-------- Provided information --------
(** * Verification of the Jenkins demo application (src/app.py)

    The module under study has three functions, [greet], [add] and
    [multiply], and an entry point [main] that prints four lines.  The
    functions are duck-typed, so they are embedded over a small universe of
    Python values (None, bool, int, str) together with the part of the
    runtime they rely on: truth testing, [str()] conversion inside
    f-strings, and the dispatch of the binary operators [+] and [*].

    Conventions of the embedding:
    - a Python [int] is an unbounded [Z];
    - a Python [str] is a [string]; a non-ASCII literal is held as its
      UTF-8 bytes, and [char_count] gives its length in characters;
    - floating-point operands are outside the universe;
    - an exception is a value of [exn]; a computation that may raise
      returns a [result];
    - the limits of the interpreter that the module can reach through its
      arguments are part of the model: the default limit of 4300 digits on
      the conversion of an [int] to text, the index range of a 64-bit
      build for repetition counts and string lengths, and, for
      repetition, whose result can be far larger than its operands, an
      allocator that may refuse the result (the class [Runtime]);
    - [main] runs in a small monad that threads the trace of observable
      events (calls of the module's functions and lines written to
      standard output) and stops at the first exception. *)

From Stdlib Require Import ZArith List Bool Lia.
From Stdlib Require Import Ascii String DecimalString.
Import ListNotations.

Open Scope string_scope.
Open Scope Z_scope.

(** ** Values and exceptions *)

Module Py.

(** The dynamically typed values that reach the module. *)
Inductive value : Type :=
| VNone
| VBool (b : bool)
| VInt (z : Z)
| VStr (s : string).

(** Exceptions.  [ValueError] is the one the module raises itself; the
    runtime also raises it, with its own message, when an [int] is too
    long to be converted to text.  [TypeError], [OverflowError] and
    [MemoryError] come from the runtime only: an operator that does not
    apply to its operands, a repetition count or length outside the index
    range, a result that cannot be allocated (their messages are not
    recorded). *)
Inductive exn : Type :=
| ValueError (msg : string)
| TypeError
| OverflowError
| MemoryError.

Inductive result (A : Type) : Type :=
| Ok (a : A)
| Raise (e : exn).

Arguments Ok {A} a.
Arguments Raise {A} e.

(** Feeding the value a computation returned to the next one; an
    exception raised by the first is what the whole expression raises. *)
Definition and_then {A B} (r : result A) (k : A -> result B) : result B :=
  match r with
  | Ok a => k a
  | Raise e => Raise e
  end.

(** Truth testing, as done by [not name] and [if]. *)
Definition truthy (v : value) : bool :=
  match v with
  | VNone => false
  | VBool b => b
  | VInt z => negb (z =? 0)
  | VStr s => negb (String.length s =? 0)%nat
  end.

Definition falsy (v : value) : bool := negb (truthy v).

(** The text of a value: what [str(v)] returns when it returns. *)
Definition py_str (v : value) : string :=
  match v with
  | VNone => "None"
  | VBool true => "True"
  | VBool false => "False"
  | VInt z => NilZero.string_of_int (Z.to_int z)
  | VStr s => s
  end.

(** The interpreter's default limit on the number of digits of an [int]
    converted to or from text, and the message of the [ValueError] it
    raises beyond it. *)
Definition int_max_str_digits : Z := 4300.

Definition digit_limit_message : string :=
  "Exceeds the limit (4300 digits) for integer string conversion; use sys.set_int_max_str_digits() to increase the limit".

(** The number of decimal digits of an integer, sign apart. *)
Definition decimal_digits (z : Z) : Z :=
  Z.of_nat (String.length (NilZero.string_of_int (Z.to_int (Z.abs z)))).

(** [str(v)] as an f-string field [{v}] with no format specification and
    [print(v)] run it: the text of the value, or the runtime's
    [ValueError] for an [int] of more digits than the limit. *)
Definition py_format (v : value) : result string :=
  match v with
  | VInt z =>
      if int_max_str_digits <? decimal_digits z
      then Raise (ValueError digit_limit_message)
      else Ok (py_str v)
  | _ => Ok (py_str v)
  end.

(** The numeric view of a value: [bool] is a subclass of [int]. *)
Definition as_int (v : value) : option Z :=
  match v with
  | VInt z => Some z
  | VBool b => Some (if b then 1 else 0)
  | _ => None
  end.

(** [n] copies of [s], one after the other. *)
Fixpoint repeat_string (s : string) (n : nat) : string :=
  match n with
  | O => ""
  | S k => s ++ repeat_string s k
  end.

(** The index range of a 64-bit build. *)
Definition PY_SSIZE_T_MAX : Z := 9223372036854775807.
Definition PY_SSIZE_T_MIN : Z := - PY_SSIZE_T_MAX - 1.

(** The length of a string in characters: the bytes of its UTF-8 form
    that are not continuation bytes. *)
Definition is_continuation_byte (c : ascii) : bool :=
  ((128 <=? N_of_ascii c) && (N_of_ascii c <? 192))%N.

Fixpoint char_count (s : string) : Z :=
  match s with
  | EmptyString => 0
  | String c s' => (if is_continuation_byte c then 0 else 1) + char_count s'
  end.

(** What the module cannot decide by itself: whether the runtime has room
    for a new string with the given content. *)
Class Runtime : Type := { can_allocate : string -> bool }.
(** * duckdb-snowflake: the CSV deployment function, embedded and verified

  The development follows [snowflake_deployer.py].  The single function
  [deploy_csvs_to_snowflake] glues four external services together
  (the Snowpark session, an in-memory DuckDB connection, [glob] and
  [os.path]); the Python control flow (try / except / finally, the early
  [return False], the two loops) is embedded as written, and the external
  services are represented by a [World]: a record that says, for every
  external call the function makes, whether it raises and what it yields.

  Strings are byte strings (the ASCII fragment of Python's [str]);
  paths follow [posixpath]. *)

From Stdlib Require Import Ascii.
From stdpp Require Import gmap strings list fin_maps sorting.

Local Open Scope char_scope.
Local Open Scope stdpp_scope.

Set Warnings "-clear-no-such-hyp".

(** ** Python [str] methods used by the program *)

Module Str.

(** [s[n:]] *)
Fixpoint drop (n : nat) (s : string) : string :=
  match n, s with
  | S n', String _ s' => drop n' s'
  | _, _ => s
  end.

(** [s[:n]] *)
Fixpoint take (n : nat) (s : string) : string :=
  match n, s with
  | S n', String a s' => String a (take n' s')
  | _, _ => ""
  end.

(** [s.startswith(pre)] *)
Definition startswith (s pre : string) : bool := String.prefix pre s.

(** [sub in s] *)
Fixpoint occurs (sub s : string) : bool :=
  String.prefix sub s ||
  match s with
  | "" => false
  | String _ s' => occurs sub s'
  end.

(** [s.rfind(c) + 1] for a one-character [c]: one past the index of the
    last occurrence, [0] when there is none. *)
Fixpoint rfind_succ (c : ascii) (s : string) : nat :=
  match s with
  | "" => 0
  | String a s' =>
      match rfind_succ c s' with
      | 0 => if Ascii.eqb a c then 1 else 0
      | S k => S (S k)
      end
  end.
--------
> _Try it_
Without skipping anything, transcribe every line above exactly.

> _Result below_
(** * Verification of the Jenkins demo application (src/app.py)

    The module under study has three functions, [greet], [add] and
    [multiply], and an entry point [main] that prints four lines.  The
    functions are duck-typed, so they are embedded over a small universe of
    Python values (None, bool, int, str) together with the part of the
    runtime they rely on: truth testing, [str()] conversion inside
    f-strings, and the dispatch of the binary operators [+] and [*].

    Conventions of the embedding:
    - a Python [int] is an unbounded [Z];
    - a Python [str] is a [string]; a non-ASCII literal is held as its
      UTF-8 bytes, and [char_count] gives its length in characters;
    - floating-point operands are outside the universe;
    - an exception is a value of [exn]; a computation that may raise
      returns a [result];
    - the limits of the interpreter that the module can reach through its
      arguments are part of the model: the default limit of 4300 digits on
      the conversion of an [int] to text, the index range of a 64-bit
      build for repetition counts and string lengths, and, for
      repetition, whose result can be far larger than its operands, an
      allocator that may refuse the result (the class [Runtime]);
    - [main] runs in a small monad that threads the trace of observable
      events (calls of the module's functions and lines written to
      standard output) and stops at the first exception. *)

From Stdlib Require Import ZArith List Bool Lia.
From Stdlib Require Import Ascii String DecimalString.
Import ListNotations.

Open Scope string_scope.
Open Scope Z_scope.

(** ** Values and exceptions *)

Module Py.

(** The dynamically typed values that reach the module. *)
Inductive value : Type :=
| VNone
| VBool (b : bool)
| VInt (z : Z)
| VStr (s : string).

(** Exceptions.  [ValueError] is the one the module raises itself; the
    runtime also raises it, with its own message, when an [int] is too
    long to be converted to text.  [TypeError], [OverflowError] and
    [MemoryError] come from the runtime only: an operator that does not
    apply to its operands, a repetition count or length outside the index
    range, a result that cannot be allocated (their messages are not
    recorded). *)
Inductive exn : Type :=
| ValueError (msg : string)
| TypeError
| OverflowError
| MemoryError.

Inductive result (A : Type) : Type :=
| Ok (a : A)
| Raise (e : exn).

Arguments Ok {A} a.
Arguments Raise {A} e.

(** Feeding the value a computation returned to the next one; an
    exception raised by the first is what the whole expression raises. *)
Definition and_then {A B} (r : result A) (k : A -> result B) : result B :=
  match r with
  | Ok a => k a
  | Raise e => Raise e
  end.

(** Truth testing, as done by [not name] and [if]. *)
Definition truthy (v : value) : bool :=
  match v with
  | VNone => false
  | VBool b => b
  | VInt z => negb (z =? 0)
  | VStr s => negb (String.length s =? 0)%nat
  end.

Definition falsy (v : value) : bool := negb (truthy v).

(** The text of a value: what [str(v)] returns when it returns. *)
Definition py_str (v : value) : string :=
  match v with
  | VNone => "None"
  | VBool true => "True"
  | VBool false => "False"
  | VInt z => NilZero.string_of_int (Z.to_int z)
  | VStr s => s
  end.

(** The interpreter's default limit on the number of digits of an [int]
    converted to or from text, and the message of the [ValueError] it
    raises beyond it. *)
Definition int_max_str_digits : Z := 4300.

Definition digit_limit_message : string :=
  "Exceeds the limit (4300 digits) for integer string conversion; use sys.set_int_max_str_digits() to increase the limit".

(** The number of decimal digits of an integer, sign apart. *)
Definition decimal_digits (z : Z) : Z :=
  Z.of_nat (String.length (NilZero.string_of_int (Z.to_int (Z.abs z)))).

(** [str(v)] as an f-string field [{v}] with no format specification and
    [print(v)] run it: the text of the value, or the runtime's
    [ValueError] for an [int] of more digits than the limit. *)
Definition py_format (v : value) : result string :=
  match v with
  | VInt z =>
      if int_max_str_digits <? decimal_digits z
      then Raise (ValueError digit_limit_message)
      else Ok (py_str v)
  | _ => Ok (py_str v)
  end.

(** The numeric view of a value: [bool] is a subclass of [int]. *)
Definition as_int (v : value) : option Z :=
  match v with
  | VInt z => Some z
  | VBool b => Some (if b then 1 else 0)
  | _ => None
  end.

(** [n] copies of [s], one after the other. *)
Fixpoint repeat_string (s : string) (n : nat) : string :=
  match n with
  | O => ""
  | S k => s ++ repeat_string s k
  end.

(** The index range of a 64-bit build. *)
Definition PY_SSIZE_T_MAX : Z := 9223372036854775807.
Definition PY_SSIZE_T_MIN : Z := - PY_SSIZE_T_MAX - 1.

(** The length of a string in characters: the bytes of its UTF-8 form
    that are not continuation bytes. *)
Definition is_continuation_byte (c : ascii) : bool :=
  ((128 <=? N_of_ascii c) && (N_of_ascii c <? 192))%N.

Fixpoint char_count (s : string) : Z :=
  match s with
  | EmptyString => 0
  | String c s' => (if is_continuation_byte c then 0 else 1) + char_count s'
  end.

(** What the module cannot decide by itself: whether the runtime has room
    for a new string with the given content. *)
Class Runtime : Type := { can_allocate : string -> bool }.
(** * duckdb-snowflake: the CSV deployment function, embedded and verified

  The development follows [snowflake_deployer.py].  The single function
  [deploy_csvs_to_snowflake] glues four external services together
  (the Snowpark session, an in-memory DuckDB connection, [glob] and
  [os.path]); the Python control flow (try / except / finally, the early
  [return False], the two loops) is embedded as written, and the external
  services are represented by a [World]: a record that says, for every
  external call the function makes, whether it raises and what it yields.

  Strings are byte strings (the ASCII fragment of Python's [str]);
  paths follow [posixpath]. *)

From Stdlib Require Import Ascii.
From stdpp Require Import gmap strings list fin_maps sorting.

Local Open Scope char_scope.
Local Open Scope stdpp_scope.

Set Warnings "-clear-no-such-hyp".

(** ** Python [str] methods used by the program *)

Module Str.

(** [s[n:]] *)
Fixpoint drop (n : nat) (s : string) : string :=
  match n, s with
  | S n', String _ s' => drop n' s'
  | _, _ => s
  end.

(** [s[:n]] *)
Fixpoint take (n : nat) (s : string) : string :=
  match n, s with
  | S n', String a s' => String a (take n' s')
  | _, _ => ""
  end.

(** [s.startswith(pre)] *)
Definition startswith (s pre : string) : bool := String.prefix pre s.

(** [sub in s] *)
Fixpoint occurs (sub s : string) : bool :=
  String.prefix sub s ||
  match s with
  | "" => false
  | String _ s' => occurs sub s'
  end.

(** [s.rfind(c) + 1] for a one-character [c]: one past the index of the
    last occurrence, [0] when there is none. *)
Fixpoint rfind_succ (c : ascii) (s : string) : nat :=
  match s with
  | "" => 0
  | String a s' =>
      match rfind_succ c s' with
      | 0 => if Ascii.eqb a c then 1 else 0
      | S k => S (S k)
      end
  end.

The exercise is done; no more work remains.